Readers in Detroit are probably familiar with Groupon, the Internet-based coupon supplier that sends notices of deals to e-mail inboxes across the country each day. In general, things are looking good for the company; it is moving toward an initial public offering, which could earn it a lot of money, and is outpacing its competitors in terms of customer familiarity and name recognition.
But one former Groupon employee is not happy. The former account executive has sued the Chicago company, alleging that Groupon engaged in unfair payment practices. The right to be paid the proper amount for work performed is, of course, one of the primary employee rights we are entitled to enjoy in this country.
The woman and her attorney are seeking to have the claim certified as a class-action suit. If certification is achieved, the plaintiff’s counsel said he expects about 2,000 current and former employees of Groupon who were or are in a situation similar to hers will join in as plaintiffs.
Specifically, the plaintiff is claiming that Groupon did not pay its account executives overtime when their work weeks spanned beyond 40 hours, which they apparently often did, since account executives spent so much time cold-calling potential clients.
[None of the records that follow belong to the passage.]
(** [str::split] at a character: always at least one segment. *)
Fixpoint str_split (c : ascii) (s : string) : list string :=
  match s with
  | EmptyString => [EmptyString]
  | String x s' =>
      if char_eqb x c then EmptyString :: str_split c s'
      else match str_split c s' with
           | seg :: rest => String x seg :: rest
           | [] => [String x EmptyString]
           end
  end.

(** [str::split_once]: the text before and after the first occurrence. *)
Fixpoint split_once (c : ascii) (s : string) : option (string * string) :=
  match s with
  | EmptyString => None
  | String x s' =>
      if char_eqb x c then Some (EmptyString, s')
      else match split_once c s' with
           | Some (a, b) => Some (String x a, b)
           | None => None
           end
  end.

(** [str::strip_prefix]. *)
Fixpoint strip_prefix (p s : string) : option string :=
  match p, s with
  | EmptyString, _ => Some s
  | String a p', String b s' => if char_eqb a b then strip_prefix p' s' else None
  | String _ _, EmptyString => None
  end.

Definition starts_with (p s : string) : bool :=
  match strip_prefix p s with Some _ => true | None => false end.

(** [str::strip_suffix]: the only cut of [s] whose right part is [suf]. *)
Fixpoint strip_suffix (suf s : string) : option string :=
  if bool_decide (s = suf) then Some EmptyString
  else match s with
       | EmptyString => None
       | String c s' =>
           match strip_suffix suf s' with
           | Some p => Some (String c p)
           | None => None
           end
       end.

(** [str::to_ascii_lowercase]. *)
Fixpoint to_ascii_lowercase (s : string) : string :=
  match s with
  | EmptyString => EmptyString
  | String c s' => String (byte_to_ascii_lowercase c) (to_ascii_lowercase s')
  end.

(** [slice::join]. *)
Fixpoint str_join (sep : string) (l : list string) : string :=
  match l with
  | [] => EmptyString
  | [s] => s
  | s :: l' => s +:+ sep +:+ str_join sep l'
  end.

(** [str::len], in bytes. *)
Definition str_len (s : string) : Z := Z.of_nat (String.length s).

(** [String::truncate] / [&s[..n]] on a boundary. *)
Fixpoint str_take (n : nat) (s : string) : string :=
  match n, s with
  | S n', String c s' => String c (str_take n' s')
  | _, _ => EmptyString
  end.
Furthermore, the plaintiff contends that when Groupon did begin paying overtime, which it did this year, the rate it paid was too low and did not comply with federal wage laws.
If the plaintiff’s allegations are true, they would violate the Fair Labor Standards Act.
A spokesman for Groupon released a statement saying the lawsuit was without merit. He also added that other large companies, like Cisco, Salesforce and Nortel have faced similar suits in the past.